- _Exercise_
Exactly the lines from the start of the data below through the line containing "assert (k < length b)%nat as Hk' by lia." must be returned, and no others.

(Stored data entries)
+===+

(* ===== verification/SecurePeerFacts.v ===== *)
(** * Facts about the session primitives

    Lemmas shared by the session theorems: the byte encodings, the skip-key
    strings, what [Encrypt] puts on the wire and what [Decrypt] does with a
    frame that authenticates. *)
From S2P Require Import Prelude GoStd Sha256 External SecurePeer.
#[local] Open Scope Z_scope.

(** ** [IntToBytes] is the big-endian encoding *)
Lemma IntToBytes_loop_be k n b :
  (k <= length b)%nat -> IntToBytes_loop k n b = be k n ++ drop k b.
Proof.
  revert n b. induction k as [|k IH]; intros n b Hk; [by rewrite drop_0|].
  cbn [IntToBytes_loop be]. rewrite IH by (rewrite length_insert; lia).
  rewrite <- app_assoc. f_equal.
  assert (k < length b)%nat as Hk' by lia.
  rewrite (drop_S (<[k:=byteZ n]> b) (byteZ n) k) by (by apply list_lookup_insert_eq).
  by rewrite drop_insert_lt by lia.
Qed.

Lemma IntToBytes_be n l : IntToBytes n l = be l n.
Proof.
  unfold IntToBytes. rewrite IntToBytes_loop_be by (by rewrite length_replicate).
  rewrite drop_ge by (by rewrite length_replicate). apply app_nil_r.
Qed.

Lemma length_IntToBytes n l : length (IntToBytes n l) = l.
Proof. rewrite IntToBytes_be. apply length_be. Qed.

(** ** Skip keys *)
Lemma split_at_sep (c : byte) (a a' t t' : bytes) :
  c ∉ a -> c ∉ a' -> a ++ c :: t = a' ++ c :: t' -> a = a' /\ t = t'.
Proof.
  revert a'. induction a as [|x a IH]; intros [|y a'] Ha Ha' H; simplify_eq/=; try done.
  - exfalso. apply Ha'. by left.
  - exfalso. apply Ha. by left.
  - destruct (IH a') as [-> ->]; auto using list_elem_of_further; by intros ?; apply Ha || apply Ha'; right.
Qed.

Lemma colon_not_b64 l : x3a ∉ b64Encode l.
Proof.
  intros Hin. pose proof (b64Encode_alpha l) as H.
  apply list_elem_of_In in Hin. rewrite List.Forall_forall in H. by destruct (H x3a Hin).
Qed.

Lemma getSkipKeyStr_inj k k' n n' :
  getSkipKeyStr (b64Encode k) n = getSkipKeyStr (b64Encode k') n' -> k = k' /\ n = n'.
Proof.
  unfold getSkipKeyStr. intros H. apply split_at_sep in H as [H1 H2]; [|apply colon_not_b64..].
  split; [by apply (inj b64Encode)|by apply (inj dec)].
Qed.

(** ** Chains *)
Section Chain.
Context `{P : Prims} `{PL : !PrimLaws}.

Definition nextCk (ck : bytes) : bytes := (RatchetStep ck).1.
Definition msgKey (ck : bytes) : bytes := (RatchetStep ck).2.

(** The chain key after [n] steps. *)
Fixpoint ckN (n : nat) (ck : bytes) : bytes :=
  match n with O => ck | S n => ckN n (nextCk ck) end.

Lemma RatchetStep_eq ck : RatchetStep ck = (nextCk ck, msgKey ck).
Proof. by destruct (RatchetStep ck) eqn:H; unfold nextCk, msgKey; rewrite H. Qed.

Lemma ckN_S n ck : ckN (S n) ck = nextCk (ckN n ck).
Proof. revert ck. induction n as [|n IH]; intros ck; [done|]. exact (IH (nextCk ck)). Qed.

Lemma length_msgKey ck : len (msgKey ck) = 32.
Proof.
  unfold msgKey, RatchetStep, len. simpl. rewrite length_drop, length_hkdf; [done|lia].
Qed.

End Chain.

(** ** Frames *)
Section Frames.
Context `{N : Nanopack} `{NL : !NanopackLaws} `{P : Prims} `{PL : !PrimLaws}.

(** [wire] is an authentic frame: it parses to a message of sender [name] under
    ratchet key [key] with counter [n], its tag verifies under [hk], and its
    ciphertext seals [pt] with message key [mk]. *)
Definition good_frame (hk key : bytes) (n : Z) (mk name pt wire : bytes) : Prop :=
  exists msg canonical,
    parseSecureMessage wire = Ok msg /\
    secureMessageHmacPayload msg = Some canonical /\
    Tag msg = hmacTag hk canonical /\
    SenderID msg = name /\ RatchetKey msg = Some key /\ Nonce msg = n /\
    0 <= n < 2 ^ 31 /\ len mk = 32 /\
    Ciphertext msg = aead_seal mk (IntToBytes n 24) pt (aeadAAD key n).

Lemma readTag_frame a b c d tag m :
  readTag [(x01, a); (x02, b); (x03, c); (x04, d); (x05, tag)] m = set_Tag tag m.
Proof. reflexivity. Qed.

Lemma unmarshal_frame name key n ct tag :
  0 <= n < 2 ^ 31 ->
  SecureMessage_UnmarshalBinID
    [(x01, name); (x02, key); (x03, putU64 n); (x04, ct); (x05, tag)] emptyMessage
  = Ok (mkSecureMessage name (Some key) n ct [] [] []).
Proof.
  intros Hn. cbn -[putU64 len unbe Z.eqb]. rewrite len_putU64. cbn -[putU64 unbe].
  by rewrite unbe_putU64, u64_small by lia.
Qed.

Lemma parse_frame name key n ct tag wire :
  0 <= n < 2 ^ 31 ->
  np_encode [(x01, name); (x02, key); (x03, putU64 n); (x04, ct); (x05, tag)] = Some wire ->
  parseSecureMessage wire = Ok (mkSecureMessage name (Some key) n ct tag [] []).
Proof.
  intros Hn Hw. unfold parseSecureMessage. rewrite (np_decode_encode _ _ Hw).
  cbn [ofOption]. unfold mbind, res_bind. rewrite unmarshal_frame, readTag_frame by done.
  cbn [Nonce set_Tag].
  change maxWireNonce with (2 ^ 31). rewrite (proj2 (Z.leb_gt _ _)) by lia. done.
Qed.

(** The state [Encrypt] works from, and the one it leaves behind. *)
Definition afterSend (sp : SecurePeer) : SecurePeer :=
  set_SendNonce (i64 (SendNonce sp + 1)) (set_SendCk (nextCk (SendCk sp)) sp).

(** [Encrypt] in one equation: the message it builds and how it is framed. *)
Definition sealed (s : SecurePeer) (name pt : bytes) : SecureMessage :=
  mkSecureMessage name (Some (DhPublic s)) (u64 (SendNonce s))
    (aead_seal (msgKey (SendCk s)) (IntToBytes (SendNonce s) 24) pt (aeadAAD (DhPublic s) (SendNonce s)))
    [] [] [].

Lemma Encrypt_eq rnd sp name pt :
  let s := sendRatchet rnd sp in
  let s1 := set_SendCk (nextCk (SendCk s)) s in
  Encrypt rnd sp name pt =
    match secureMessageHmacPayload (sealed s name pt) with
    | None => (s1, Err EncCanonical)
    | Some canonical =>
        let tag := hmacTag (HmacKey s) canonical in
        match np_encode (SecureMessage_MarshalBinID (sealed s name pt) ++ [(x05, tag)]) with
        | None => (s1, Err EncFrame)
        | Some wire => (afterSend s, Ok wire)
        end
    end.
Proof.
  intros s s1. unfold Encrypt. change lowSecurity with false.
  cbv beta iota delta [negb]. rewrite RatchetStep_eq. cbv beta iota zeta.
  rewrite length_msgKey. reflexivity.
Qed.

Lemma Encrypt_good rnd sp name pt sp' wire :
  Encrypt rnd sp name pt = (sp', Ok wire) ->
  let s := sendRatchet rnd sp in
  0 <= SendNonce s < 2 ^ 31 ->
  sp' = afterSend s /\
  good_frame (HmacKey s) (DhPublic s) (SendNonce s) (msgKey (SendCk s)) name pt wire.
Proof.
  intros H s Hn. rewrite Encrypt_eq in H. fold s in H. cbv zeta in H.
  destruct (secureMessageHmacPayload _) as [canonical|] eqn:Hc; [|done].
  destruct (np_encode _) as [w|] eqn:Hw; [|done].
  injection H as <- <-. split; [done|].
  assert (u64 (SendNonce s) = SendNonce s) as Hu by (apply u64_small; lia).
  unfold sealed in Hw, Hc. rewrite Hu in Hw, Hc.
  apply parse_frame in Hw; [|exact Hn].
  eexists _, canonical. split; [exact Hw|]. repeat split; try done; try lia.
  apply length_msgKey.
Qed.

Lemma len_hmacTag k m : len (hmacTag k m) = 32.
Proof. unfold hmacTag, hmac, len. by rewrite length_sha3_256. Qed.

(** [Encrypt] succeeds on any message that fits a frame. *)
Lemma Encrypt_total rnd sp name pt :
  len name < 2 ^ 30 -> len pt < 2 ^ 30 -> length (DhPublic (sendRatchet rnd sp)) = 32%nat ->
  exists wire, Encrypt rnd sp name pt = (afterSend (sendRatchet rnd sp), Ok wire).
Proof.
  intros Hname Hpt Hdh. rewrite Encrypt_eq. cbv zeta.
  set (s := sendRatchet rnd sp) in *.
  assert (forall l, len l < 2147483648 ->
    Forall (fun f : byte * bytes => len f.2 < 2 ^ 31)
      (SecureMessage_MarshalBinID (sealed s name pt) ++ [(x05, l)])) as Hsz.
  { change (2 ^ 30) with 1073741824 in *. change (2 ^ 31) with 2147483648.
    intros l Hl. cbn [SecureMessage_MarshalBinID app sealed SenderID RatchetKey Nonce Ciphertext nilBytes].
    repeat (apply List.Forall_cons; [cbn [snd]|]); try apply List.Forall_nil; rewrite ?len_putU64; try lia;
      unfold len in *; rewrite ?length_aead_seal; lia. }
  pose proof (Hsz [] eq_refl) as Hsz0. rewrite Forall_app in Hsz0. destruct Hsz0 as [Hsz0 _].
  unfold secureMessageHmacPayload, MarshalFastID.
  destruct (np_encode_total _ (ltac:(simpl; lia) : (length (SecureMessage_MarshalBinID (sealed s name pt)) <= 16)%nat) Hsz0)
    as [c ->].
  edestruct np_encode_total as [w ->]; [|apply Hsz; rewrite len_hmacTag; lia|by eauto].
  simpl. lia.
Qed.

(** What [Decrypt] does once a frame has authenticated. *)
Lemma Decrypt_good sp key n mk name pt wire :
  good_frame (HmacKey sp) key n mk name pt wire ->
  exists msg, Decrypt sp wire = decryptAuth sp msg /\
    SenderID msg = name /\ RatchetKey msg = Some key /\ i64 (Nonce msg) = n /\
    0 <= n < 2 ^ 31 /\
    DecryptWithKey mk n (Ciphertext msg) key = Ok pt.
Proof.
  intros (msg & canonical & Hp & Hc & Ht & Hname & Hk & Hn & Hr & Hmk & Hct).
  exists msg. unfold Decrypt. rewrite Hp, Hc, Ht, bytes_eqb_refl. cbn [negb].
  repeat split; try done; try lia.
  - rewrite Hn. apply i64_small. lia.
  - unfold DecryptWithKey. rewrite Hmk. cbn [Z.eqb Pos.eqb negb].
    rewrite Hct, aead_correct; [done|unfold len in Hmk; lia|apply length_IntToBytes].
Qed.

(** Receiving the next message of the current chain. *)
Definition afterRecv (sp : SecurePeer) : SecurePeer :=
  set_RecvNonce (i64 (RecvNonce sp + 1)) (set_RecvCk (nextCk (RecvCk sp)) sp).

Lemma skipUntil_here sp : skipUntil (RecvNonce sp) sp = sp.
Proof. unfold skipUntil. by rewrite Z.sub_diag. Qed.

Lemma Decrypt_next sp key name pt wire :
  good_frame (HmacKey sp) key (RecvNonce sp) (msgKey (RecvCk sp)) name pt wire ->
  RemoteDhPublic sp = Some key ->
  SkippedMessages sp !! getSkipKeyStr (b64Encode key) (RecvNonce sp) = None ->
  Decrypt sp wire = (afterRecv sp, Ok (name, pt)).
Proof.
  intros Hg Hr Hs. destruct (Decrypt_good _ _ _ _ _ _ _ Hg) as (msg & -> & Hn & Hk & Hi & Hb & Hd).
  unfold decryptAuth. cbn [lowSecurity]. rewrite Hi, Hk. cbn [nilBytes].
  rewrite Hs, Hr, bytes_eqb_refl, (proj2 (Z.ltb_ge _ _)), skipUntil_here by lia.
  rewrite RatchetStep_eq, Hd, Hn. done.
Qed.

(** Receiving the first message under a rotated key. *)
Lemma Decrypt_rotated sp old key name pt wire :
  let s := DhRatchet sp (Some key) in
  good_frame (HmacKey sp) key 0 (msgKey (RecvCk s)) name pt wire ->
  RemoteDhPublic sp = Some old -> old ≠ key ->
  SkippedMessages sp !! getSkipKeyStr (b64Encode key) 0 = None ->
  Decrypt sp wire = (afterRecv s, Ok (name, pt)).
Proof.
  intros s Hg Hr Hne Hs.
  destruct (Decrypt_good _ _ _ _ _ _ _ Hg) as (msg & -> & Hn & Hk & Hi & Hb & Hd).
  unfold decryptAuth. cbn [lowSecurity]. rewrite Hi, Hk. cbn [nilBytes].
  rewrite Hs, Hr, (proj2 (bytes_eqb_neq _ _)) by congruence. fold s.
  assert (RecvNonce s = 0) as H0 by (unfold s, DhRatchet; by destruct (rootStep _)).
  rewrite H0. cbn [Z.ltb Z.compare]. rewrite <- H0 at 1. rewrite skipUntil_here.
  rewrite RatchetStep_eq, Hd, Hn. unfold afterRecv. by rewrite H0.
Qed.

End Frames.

+===+

- _Reply_
(* ===== verification/SecurePeerFacts.v ===== *)
(** * Facts about the session primitives

    Lemmas shared by the session theorems: the byte encodings, the skip-key
    strings, what [Encrypt] puts on the wire and what [Decrypt] does with a
    frame that authenticates. *)
From S2P Require Import Prelude GoStd Sha256 External SecurePeer.
#[local] Open Scope Z_scope.

(** ** [IntToBytes] is the big-endian encoding *)
Lemma IntToBytes_loop_be k n b :
  (k <= length b)%nat -> IntToBytes_loop k n b = be k n ++ drop k b.
Proof.
  revert n b. induction k as [|k IH]; intros n b Hk; [by rewrite drop_0|].
  cbn [IntToBytes_loop be]. rewrite IH by (rewrite length_insert; lia).
  rewrite <- app_assoc. f_equal.
  assert (k < length b)%nat as Hk' by lia.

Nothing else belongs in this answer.